» **Task input**:
:::

(** X20. No failure is fatal to the collector's loop, and the table only
    grows: whatever the network answers and whatever storage fault each
    turn meets, every turn ends normally, the rows stored before are kept
    in place with new rows only added after them, and the clock is read at
    least twice per turn.  When every fetch fails the table is unchanged. *)
Theorem main_loop_only_appends (envs : list Env) (w : World) :
  exists w' written,
    main_loop envs w = (inr tt, w') /\
    disk w' = disk w ++ written /\
    (ticks w + 2 * List.length envs <= ticks w')%nat /\
    (Forall (fun env => fetched_stations (http_reply env) = None) envs ->
     written = []).
Proof.
  revert w. induction envs as [|env envs IH]; intros w.
  - exists w, []. cbn. rewrite app_nil_r. repeat split; auto. lia.
  - cbn [main_loop]. rewrite bind_run.
    destruct (loop_body_frame env w) as (w1 & wr1 & E1 & D1 & T1 & N1).
    rewrite E1.
    destruct (IH w1) as (w2 & wr2 & E2 & D2 & T2 & N2).
    rewrite E2. exists w2, (wr1 ++ wr2).
    split; [reflexivity|]. split; [|split].
    + rewrite D2, D1. now rewrite app_assoc.
    + cbn [List.length]. lia.
    + intros HF. inversion HF as [|? ? H1 H2]; subst.
      rewrite (N1 H1), (N2 H2). reflexivity.
Qed.

Lemma main_loop_only_appends_witness :
  let down := mkEnv TransportError sample_clock NoFault in
  let teapot := mkEnv (Response 418 (inr sample_doc)) sample_clock NoFault in
  let w := mkWorld (Some [sample_row "2026-01-01T00:00:00" (Some 4%Z) (Some 6%Z)])
                   None 0 [] in
  Forall (fun env => fetched_stations (http_reply env) = None) [down; teapot] /\
  disk (snd (main_loop [down; teapot] w)) = disk w.
Proof.
  intros down teapot w.
  assert (H : Forall (fun env => fetched_stations (http_reply env) = None)
                     [down; teapot])
    by (repeat constructor).
  split; [exact H|].
  destruct (main_loop_only_appends [down; teapot] w) as (w' & written & E & D & _ & N).
  rewrite E. cbn [snd]. rewrite D, (N H). apply app_nil_r.
Defined.

(** X21. A cycle of app.py that does not return [True] (a failed fetch, an
    undecodable body, an empty answer or a failed write) leaves the rows of
    the table as they were.  When the table was in the file before the
    cycle, the file is unchanged and the latest-snapshot read does exactly
    what it did.  On a file without the table the read raised before the
    cycle; after it the read returns the empty frame if the cycle got as far
    as [CREATE TABLE] (a non-empty answer, a connection that opened and a
    statement that ran), and raises as before otherwise. *)
Theorem unsuccessful_cycle_keeps_display (env env_r : Env) (w : World) :
  fst (App.run_ingestion_cycle env w) <> inr (Some true) ->
  let after := snd (App.run_ingestion_cycle env w) in
  disk after = disk w /\
  (table w <> None ->
   table after = table w /\
   fst (App.get_station_data_for_display env_r after) =
   fst (App.get_station_data_for_display env_r w)) /\
  (table w = None ->
   storage_fault env_r = NoFault ->
   fst (App.get_station_data_for_display env_r w) = inl OtherException /\
   fst (App.get_station_data_for_display env_r after) =
   match fetched_stations (http_reply env) with
   | Some (_ :: _) =>
       if read_fails (storage_fault env) then inl OtherException else inr []
   | _ => inl OtherException
   end).
Proof.
  intros H after.
  assert (T : table after =
              match fetched_stations (http_reply env) with
              | Some (_ :: _) => table_after_fault (storage_fault env) w
              | _ => table w
              end).
  { subst after. destruct (fetched_stations (http_reply env)) as [l|] eqn:F.
    - rewrite (App_cycle_fetched env w l F) in *.
      destruct l as [|s0 l].
      + now rewrite App_load_empty.
      + rewrite App_load_run in * by discriminate.
        destruct (fault_hits (storage_fault env) (List.length (s0 :: l)));
          [reflexivity|]. exfalso. now apply H.
    - destruct (App_cycle_not_fetched env w F) as (m & E). now rewrite E. }
  assert (D : disk after = disk w).
  { unfold disk at 1. rewrite T.
    destruct (fetched_stations (http_reply env)) as [[|s0 l]|];
      try reflexivity.
    unfold table_after_fault. destruct (storage_fault env); reflexivity. }
  split; [exact D|]. split.
  - intros Tw.
    assert (T' : table after = table w).
    { rewrite T.
      destruct (fetched_stations (http_reply env)) as [[|s0 l]|];
        try reflexivity.
      unfold table_after_fault, disk.
      destruct (table w); [|congruence]. now destruct (storage_fault env). }
    split; [exact T'|].
    rewrite !App_display_run, D. unfold select_fails. rewrite T'.
    now destruct (storage_fault env_r).
  - intros Tw Fr. rewrite !App_display_run, Fr. cbn [fst].
    unfold select_fails. rewrite Tw. split; [reflexivity|].
    rewrite D, T.
    assert (Dw : disk w = []) by (unfold disk; now rewrite Tw).
    rewrite Dw.
    destruct (fetched_stations (http_reply env)) as [[|s0 l]|];
      try (now rewrite Tw).
    unfold table_after_fault. rewrite Tw.
    destruct (storage_fault env); reflexivity.
Qed.

Lemma unsuccessful_cycle_keeps_display_witness :
  let env := mkEnv (Response 200 (inr sample_doc)) sample_clock (InsertFails 0) in
  let reader := mkEnv TransportError sample_clock NoFault in
  let old := sample_row "2025-12-31T23:55:00" (Some 4%Z) (Some 6%Z) in
  let w := mkWorld (Some [old]) None 0 [] in
  fst (App.run_ingestion_cycle env w) <> inr (Some true) /\
  table w <> None /\
  fst (App.get_station_data_for_display reader (snd (App.run_ingestion_cycle env w))) =
  inr [old] /\
  fst (App.run_ingestion_cycle env empty_world) <> inr (Some true) /\
  table empty_world = None /\
  fst (App.get_station_data_for_display reader empty_world) = inl OtherException /\
  fst (App.get_station_data_for_display reader
         (snd (App.run_ingestion_cycle env empty_world))) = inr [].
Proof.
  intros env reader old w.
  assert (H : fst (App.run_ingestion_cycle env w) <> inr (Some true))
    by (cbv; discriminate).
  assert (T : table w <> None) by discriminate.
  assert (H' : fst (App.run_ingestion_cycle env empty_world) <> inr (Some true))
    by (cbv; discriminate).
  split; [exact H|]. split; [exact T|].
  split; [exact (proj2 (proj1 (proj2 (unsuccessful_cycle_keeps_display
                                        env reader w H)) T))|].
  split; [exact H'|]. split; [reflexivity|].
  exact (proj2 (proj2 (unsuccessful_cycle_keeps_display env reader empty_world H'))
               eq_refl eq_refl).
Defined.

(* ===================================================================== *)
(** * The analysis of the dashboard, and the overflow of SUM *)
(* ===================================================================== *)

(** The ways out of the analysis of app.py. *)
Lemma App_ranking_cases env (object_round_raises : bool) w :
  let closed_with o := mkWorld (table w) (Some (mkConn [] true)) (ticks w) o in
  (storage_fault env = ConnectFails /\
   App.get_ranking_analysis env object_round_raises w =
   (inr [], mkWorld (table w) None (ticks w) (out w ++ [MsgAnalysisExecError])))
  \/
  (storage_fault env <> ConnectFails /\
   ((select_fails (storage_fault env) w = true \/
     ranking_overflows (disk w) = true) /\
    App.get_ranking_analysis env object_round_raises w =
    (inr [], closed_with (out w ++ [MsgAnalysisUnexpected]))
    \/
    (select_fails (storage_fault env) w = false /\
     ranking_overflows (disk w) = false /\
     is_empty (SQL_RANKING_QUERY (disk w)) = true /\
     App.get_ranking_analysis env object_round_raises w =
     (inr [], closed_with (out w)))
    \/
    (select_fails (storage_fault env) w = false /\
     ranking_overflows (disk w) = false /\
     is_empty (SQL_RANKING_QUERY (disk w)) = false /\
     exists frame,
       App.get_ranking_analysis env object_round_raises w =
       (inr frame,
        closed_with (if is_empty frame then out w ++ [MsgAnalysisUnexpected]
                     else out w))))).
Proof.
  intros closed_with. rewrite App_ranking_run.
  assert (NE : forall (b : bool) (l : list Ranking.t),
             is_empty l = false -> is_empty (map (format_row b) l) = false)
    by (intros b [|e l]; [discriminate|reflexivity]).
  destruct (storage_fault env) eqn:F; [| left; now split | | |];
    (right; split; [discriminate|];
     destruct (select_fails _ w) eqn:S; [left; split; [now left|reflexivity]|];
     unfold run_ranking_query;
     destruct (ranking_overflows (disk w)) eqn:O;
     [left; split; [now right|reflexivity]|];
     right;
     destruct (is_empty (SQL_RANKING_QUERY (disk w))) eqn:E;
     [left; repeat split; reflexivity|];
     right; split; [reflexivity|]; split; [reflexivity|]; split; [reflexivity|];
     destruct (column_is_object (SQL_RANKING_QUERY (disk w)) && object_round_raises);
     [exists []; reflexivity|];
     exists (map (format_row (column_is_object (SQL_RANKING_QUERY (disk w))))
                 (SQL_RANKING_QUERY (disk w)));
     rewrite (NE (column_is_object (SQL_RANKING_QUERY (disk w))) _ E);
     reflexivity).
Qed.

(** X22. The analysis of app.py never raises, whatever the storage does,
    and it is a pure read: the file and the clock are untouched and the
    connection is closed.  A connection that cannot be opened is the only
    failure reported as an SQL error; a query that fails (a storage fault,
    a file without the table, a [SUM] beyond 64 bits) comes out of pandas
    and is reported as an unexpected error; both give the empty frame.  On
    an empty table the empty frame is returned without any message. *)
Theorem ranking_analysis_never_raises
  (env : Env) (object_round_raises : bool) (w : World) :
  let run := App.get_ranking_analysis env object_round_raises w in
  (exists frame, fst run = inr frame) /\
  table (snd run) = table w /\
  ticks (snd run) = ticks w /\
  released (conn (snd run)) /\
  (storage_fault env = ConnectFails ->
   fst run = inr [] /\ out (snd run) = out w ++ [MsgAnalysisExecError]) /\
  (storage_fault env <> ConnectFails ->
   select_fails (storage_fault env) w = true \/ ranking_overflows (disk w) = true ->
   fst run = inr [] /\ out (snd run) = out w ++ [MsgAnalysisUnexpected]) /\
  (read_fails (storage_fault env) = false ->
   table w = Some [] ->
   fst run = inr [] /\ out (snd run) = out w).
Proof.
  intros run. subst run.
  assert (RF : read_fails (storage_fault env) = false ->
               storage_fault env <> ConnectFails)
    by (intros R C; rewrite C in R; discriminate).
  destruct (App_ranking_cases env object_round_raises w)
    as [(C & E)|(C & [(Q & E)|[(S & O & Em & E)|(S & O & Em & frame & E)]])];
    rewrite E; cbn [fst snd table ticks conn out released pending closed].
  - split; [eauto|]. split; [reflexivity|]. split; [reflexivity|].
    split; [exact I|]. split; [intros _; split; reflexivity|].
    split; [intros NC; congruence|]. intros R. apply RF in R. congruence.
  - split; [eauto|]. split; [reflexivity|]. split; [reflexivity|].
    split; [now split|]. split; [intros C'; congruence|].
    split; [intros _ _; split; reflexivity|].
    intros R T. exfalso. destruct Q as [Q|Q].
    + unfold select_fails in Q. rewrite T in Q.
      destruct (storage_fault env); discriminate.
    + unfold disk in Q. rewrite T in Q. discriminate.
  - split; [eauto|]. split; [reflexivity|]. split; [reflexivity|].
    split; [now split|]. split; [intros C'; congruence|].
    split; [intros _ [X|X]; congruence|].
    intros _ _. split; reflexivity.
  - split; [eauto|]. split; [reflexivity|]. split; [reflexivity|].
    split; [now split|]. split; [intros C'; congruence|].
    split; [intros _ [X|X]; congruence|].
    intros _ T. unfold disk in Em. rewrite T in Em. discriminate.
Qed.

Lemma ranking_analysis_never_raises_witness :
  let env := mkEnv TransportError sample_clock NoFault in
  let big := mkRow "2026-01-01T00:00:00" (Some "S1"%string) None
                   (Some (2 ^ 62)%Z) (Some 1%Z) None None in
  let w := mkWorld (Some [big; big]) None 0 [] in
  storage_fault env <> ConnectFails /\
  (select_fails (storage_fault env) w = true \/ ranking_overflows (disk w) = true) /\
  fst (App.get_ranking_analysis env false w) = inr [] /\
  out (snd (App.get_ranking_analysis env false w)) = [MsgAnalysisUnexpected] /\
  fst (App.get_ranking_analysis env false empty_world) = inr [] /\
  out (snd (App.get_ranking_analysis env false empty_world)) = [MsgAnalysisUnexpected].
Proof.
  intros env big w.
  assert (H1 : storage_fault env <> ConnectFails) by discriminate.
  assert (H2 : select_fails (storage_fault env) w = true \/
               ranking_overflows (disk w) = true) by (right; reflexivity).
  assert (H3 : select_fails (storage_fault env) empty_world = true \/
               ranking_overflows (disk empty_world) = true) by (left; reflexivity).
  split; [exact H1|]. split; [exact H2|].
  destruct (ranking_analysis_never_raises env false w) as (_ & _ & _ & _ & _ & A & _).
  destruct (ranking_analysis_never_raises env false empty_world)
    as (_ & _ & _ & _ & _ & B & _).
  split; [exact (proj1 (A H1 H2))|]. split; [exact (proj2 (A H1 H2))|].
  split; [exact (proj1 (B H1 H3))|exact (proj2 (B H1 H3))].
Defined.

:::

» **Action item**:
Number of lines containing the word "apply" in the material above: report this figure and nothing more.

» **Solution to this problem**:
3